The market success of HPV, although mostly driven by cancer concerns, has probably contributed to the explosion of interest in the area of sexually transmitted diseases (STD), with Genoceas aiming to become a pioneer in chlamydia and herpes simplex vaccines. 

Finally, it is interesting to observe the R&D effort coming from emerging countries: Chinese companies (Chengdu Institute, 3SBion, Sinovac) and Indian companies (Serum Institute and Bharat) are focusing on replacing Big Pharma vaccines in their local markets. And Instituto Finlay from Cuba wants to break-through in the most scientifically challenging areas (malaria, tuberculosis, hepatitis), while Brazilian, Indonesian and Mexican players prefer to rely on technology transfer programmes.


ps: the table above does not mention therapeutical cancer and influenza vaccines because there are an important and particular areas which should be treated separately.

Sunday, 8 December 2013

Addressing emotional negative perceptions of vaccines. Part 2

In part 1 of this post, I tried to demonstrate that a categorical rejection of vaccines in general is not only socially irresponsible, but does not make sense from a medical point of view. The reason for this is that vaccines (and the diseases that they prevent) are very different in nature. However, if one goes beyond this general argument, certain details of a particular vaccine can still provoke two sorts of individual concerns: medical and ethical. And while most rational people will probably agree that immunization is good for society, one still has to admit that individual freedom of choice based on informed consent remains an issue in vaccination practices in most countries.

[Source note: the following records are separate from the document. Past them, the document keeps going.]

(** * Twilio <-> OpenAI Realtime media-stream relay: a shallow embedding

    This development embeds the per-call relay of [main_2.py]
    ([handle_media_stream] with its nested coroutines
    [receive_from_twilio], [send_to_twilio], [handle_speech_started_event]
    and [send_mark]) and states the properties of the design document
    against it.

    Conventions of the embedding.
    - A decoded JSON document is a value of [json]; Python's [None] is
      [JNull].  JSON numbers are integers on both protocols, so floats are
      left out.
    - The closure cells of [handle_media_stream] that the nested coroutines
      share are the fields of one record, [session].
    - A coroutine body is a computation in a small state / output /
      exception monad [M]: an exception keeps the state reached and the
      messages already sent, as in Python.
    - The handling of one received message is one atomic step; the two
      relay loops are interleaved message by message.
    - A [send] on a connection appends to the output trace; transport
      failures of a send are outside the model.

    Besides the relay, the HTTP handlers of [main_2.py] that keep the
    registry of calls ([make_outbound_call], [call_status_callback],
    [initialize_session] and the opening of [handle_media_stream]) and the
    handler of [elevenlabs.py] are embedded, in the modules [Calls] and
    [ElevenLabs]; what the AI backend, the telephony provider and the
    speech API answer is an argument of each handler. *)

From Stdlib Require Import ZArith NArith List String Ascii Bool Lia.
From Stdlib Require Import Strings.Byte.
Import ListNotations.

Set Warnings "-register-all".
Local Open Scope string_scope.
Local Open Scope list_scope.

(* ================================================================== *)
(** * Base64, as [base64.b64encode] / [base64.b64decode] compute it      *)
(* ================================================================== *)

Module Base64.

Local Open Scope N_scope.

(** The 64-character alphabet of RFC 4648, section 4. *)
Definition table_b2a (n : N) : ascii :=
  if n <? 26 then ascii_of_N (65 + n)
  else if n <? 52 then ascii_of_N (71 + n)
  else if n <? 62 then ascii_of_N (n - 4)
  else if n =? 62 then "+"%char
  else "/"%char.

(** The inverse table; [None] for a character outside the alphabet. *)
Definition table_a2b (c : ascii) : option N :=
  let n := N_of_ascii c in
  if (65 <=? n) && (n <=? 90) then Some (n - 65)
  else if (97 <=? n) && (n <=? 122) then Some (n - 71)
  else if (48 <=? n) && (n <=? 57) then Some (n + 4)
  else if n =? 43 then Some 62
  else if n =? 47 then Some 63
  else None.

Definition BASE64_PAD : ascii := "="%char.

(** A byte from the low eight bits of a number (a store into an
    [unsigned char]). *)
Definition byte_of_N (n : N) : byte :=
  match Byte.of_N (n mod 256) with
  | Some b => b
  | None => x00
  end.

(** The four sextets of a three-byte group. *)
Definition sext1 (x : N) : N := N.shiftr x 2.
Definition sext2 (x y : N) : N := N.lor (N.shiftl (N.land x 3) 4) (N.shiftr y 4).
Definition sext3 (y z : N) : N := N.lor (N.shiftl (N.land y 15) 2) (N.shiftr z 6).
Definition sext4 (z : N) : N := N.land z 63.

Definition pad1 : string := String BASE64_PAD EmptyString.
Definition pad2 : string := String BASE64_PAD pad1.

(** [binascii.b2a_base64(data, newline=False)]: three bytes give four
    characters; a final group of one or two bytes is padded with [=]. *)
Fixpoint b2a_base64 (bin : list byte) : string :=
  match bin with
  | [] => EmptyString
  | [a] =>
      let x := Byte.to_N a in
      String (table_b2a (sext1 x)) (String (table_b2a (sext2 x 0)) pad2)
  | [a; b] =>
      let x := Byte.to_N a in
      let y := Byte.to_N b in
      String (table_b2a (sext1 x))
        (String (table_b2a (sext2 x y))
           (String (table_b2a (sext3 y 0)) pad1))
  | a :: b :: c :: rest =>
      let x := Byte.to_N a in
      let y := Byte.to_N b in
      let z := Byte.to_N c in
      String (table_b2a (sext1 x))
        (String (table_b2a (sext2 x y))
           (String (table_b2a (sext3 y z))
              (String (table_b2a (sext4 z)) (b2a_base64 rest))))
  end.

(** [binascii.a2b_base64(data, strict_mode=False)] as CPython 3.11 and
    later compute it, character by character: [quad_pos] is the position inside the current quad,
    [leftchar] the bits not yet written, [pads] the run of [=] seen since
    the last alphabet character.  Characters outside the alphabet are
    skipped; a pad run that completes a quad ends the decoding; input that
    ends inside a quad is an error ([None], [binascii.Error]). *)
Fixpoint a2b_loop (ascii_data : string) (quad_pos : nat) (leftchar : N)
    (pads : nat) (bin_data : list byte) : option (list byte) :=
  match ascii_data with
  | EmptyString =>
      match quad_pos with
      | O => Some bin_data
      | _ => None
      end
  | String this_ch rest =>
      if Ascii.eqb this_ch BASE64_PAD then
        if Nat.leb 2 quad_pos then
          if Nat.leb 4 (quad_pos + S pads) then Some bin_data
          else a2b_loop rest quad_pos leftchar (S pads) bin_data
        else a2b_loop rest quad_pos leftchar pads bin_data
      else
        match table_a2b this_ch with
        | None => a2b_loop rest quad_pos leftchar pads bin_data
        | Some v =>
            match quad_pos with
            | O => a2b_loop rest 1 v 0 bin_data
            | 1%nat =>
                a2b_loop rest 2 (N.land v 15) 0
                  (bin_data ++
                   [byte_of_N (N.lor (N.shiftl leftchar 2) (N.shiftr v 4))])
            | 2%nat =>
                a2b_loop rest 3 (N.land v 3) 0
                  (bin_data ++
                   [byte_of_N (N.lor (N.shiftl leftchar 4) (N.shiftr v 2))])
            | _ =>
                a2b_loop rest 0 0 0
                  (bin_data ++ [byte_of_N (N.lor (N.shiftl leftchar 6) v)])
            end
        end
  end.

Definition a2b_base64 (ascii_data : string) : option (list byte) :=
  a2b_loop ascii_data 0 0 0 [].

(** Every character is ASCII ([str.encode('ascii')] succeeds). *)
Fixpoint is_ascii (s : string) : bool :=
  match s with
  | EmptyString => true
  | String c rest => (N_of_ascii c <? 128) && is_ascii rest
  end.

(** ** Canonical padded base64 text

    Quads of alphabet characters; the last quad may end in one or two
    pads, and then the bits of its last character that encode no data are
    zero. *)
Definition in_alphabet (c : ascii) : bool :=
  match table_a2b c with
  | Some _ => true
  | None => false
  end.

Definition val (c : ascii) : N :=
  match table_a2b c with
  | Some v => v
  | None => 0
  end.

Fixpoint canonical (s : string) : bool :=
  match s with
  | EmptyString => true
  | String c1 (String c2 (String c3 (String c4 rest))) =>
      in_alphabet c1 && in_alphabet c2 &&
      (if Ascii.eqb c4 BASE64_PAD then
         match rest with
         | EmptyString =>
             if Ascii.eqb c3 BASE64_PAD then N.land (val c2) 15 =? 0
             else in_alphabet c3 && (N.land (val c3) 3 =? 0)
         | _ => false
         end
       else in_alphabet c3 && in_alphabet c4 && canonical rest)
  | _ => false
  end.

End Base64.

(** ** Exhaustive checks

    The bit identities behind the two directions of the codec are decided
    by running them over all bytes and all sextets. *)
Module Base64Checks.
Import Base64.
Local Open Scope N_scope.

(** Checks over an initial segment of the naturals. *)
Fixpoint below (n : nat) (p : N -> bool) : bool :=
  match n with
  | O => true
  | S k => p (N.of_nat k) && below k p
  end.

(** The two tables agree on a sextet, and its character is ASCII and is
    not the pad. *)
Definition sym_ok (n : N) : bool :=
  negb (Ascii.eqb (table_b2a n) BASE64_PAD) &&
  (N_of_ascii (table_b2a n) <? 128) &&
  match table_a2b (table_b2a n) with
  | Some v => v =? n
  | None => false
  end.

(** A character of the alphabet is the character of its value. *)
Definition char_ok (n : N) : bool :=
  let c := ascii_of_N n in
  negb (in_alphabet c) ||
  ((val c <? 64) && Ascii.eqb (table_b2a (val c)) c).

(** The sextets of two neighbouring bytes, and what the decoder rebuilds
    from them. *)
Definition pair_ok (x y : N) : bool :=
  (sext1 x <? 64) && (sext2 x y <? 64) && (sext3 x y <? 64) &&
  (sext4 x <? 64) &&
  (N.lor (N.shiftl (sext1 x) 2) (N.shiftr (sext2 x y) 4) =? x) &&
  (N.land (sext2 x y) 15 =? N.shiftr y 4) &&
  (N.shiftr (sext3 x y) 2 =? N.land x 15) &&
  (N.land (sext3 x y) 3 =? N.shiftr y 6) &&
  (N.lor (N.shiftl (N.shiftr x 4) 4) (N.land x 15) =? x) &&
  (N.lor (N.shiftl (N.shiftr x 6) 6) (sext4 x) =? x).

(** The bytes a quad of sextets stands for. *)
Definition dec1 (v1 v2 : N) : N := N.lor (N.shiftl v1 2) (N.shiftr v2 4).
Definition dec2 (v2 v3 : N) : N :=
  N.lor (N.shiftl (N.land v2 15) 4) (N.shiftr v3 2).
Definition dec3 (v3 v4 : N) : N := N.lor (N.shiftl (N.land v3 3) 6) v4.

(** The bytes of two neighbouring sextets, and their sextets again. *)
Definition quad_ok (u v : N) : bool :=
  (dec1 u v <? 256) && (dec2 u v <? 256) && (dec3 u v <? 256) &&
  (sext1 (dec1 u v) =? u) &&
  (sext4 (dec3 u v) =? v) &&
  (N.land (dec1 u v) 3 =? N.shiftr v 4) &&
  (N.shiftr (dec2 u v) 4 =? N.land u 15) &&
  (N.land (dec2 u v) 15 =? N.shiftr v 2) &&
  (N.shiftr (dec3 u v) 6 =? N.land u 3) &&
  (N.lor (N.shiftl (N.shiftr v 4) 4) (N.land v 15) =? v) &&
  (N.lor (N.shiftl (N.shiftr v 2) 2) (N.land v 3) =? v).

End Base64Checks.

(* ================================================================== *)
(** * Python values and exceptions                                      *)
(* ================================================================== *)

(** A document as [json.loads] returns it.  An object keeps its members
    as an association list with distinct keys. *)
Inductive json : Type :=
| JNull
| JBool (b : bool)
| JInt (z : Z)
| JStr (s : string)
| JArr (items : list json)
| JObj (members : list (string * json)).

I am not going to go into the details of the scientific studies of the impact of certain substances that can cause concern (such as formaldehyde, embryo cells, egg protein, gelatin, thimerosal) for human health. This subject is widely covered elsewhere and is easily accessible. Rather, I would like to focus here on the lack of any routine procedures that could help medical professionals inform in an accessible way about any potential concerns to patients and their parents. Doctors still posses an aura of "sacred knowledge" that is considered inaccessible to patients. This practice perhaps goes back to the times when medical community was closed, and doctors for thousands of years swore the Hippocratic Oath to "not share knowledge outside of the guild". Whatever the origins of this practice are, in modern times the individual should get information about what is happening in his own organism. Such secretive practices are also contra-productive because they can feed conspiracy theories and give arguments to the general anti-vaccine sentiment.

The information given by the medical community should be simple. Personally, as a user of the pediatric services in France, I would generally be satisfied with the following table that I have put together: 

Example of Immunisation Information for Patient Consent (France)
Represents vaccines approve in EU and USA, for other countries information might be different.


Whatever my concerns will be after seeing this table, I would want to be able to openly discuss all of them with my doctor. In the absence of real scientific evidence of any harmful nature of the substances that could be of concern, I and probably most parents and patients could accept these vaccines.

As for the ethical concern about the use of human embryos in the production of certain vaccines, most religious leaders (for example the Pope, The Supreme leader of Iran, etc.) have approved the use of vaccines produced using stem cells. Doctors should also be trained to talk about such subjects with patients.

To summarise, the search for balance between individual freedom and the social good should enter also the realm of medical practice, and informed consent about immunisation should become the part of the routine medical process. Such measure could help not only to reduce the conspiratorial hipe around immunisation, but also indirectly lead to a more responsible individual attitude towards health, as well as the changing the nature of doctor/patient relationships for good.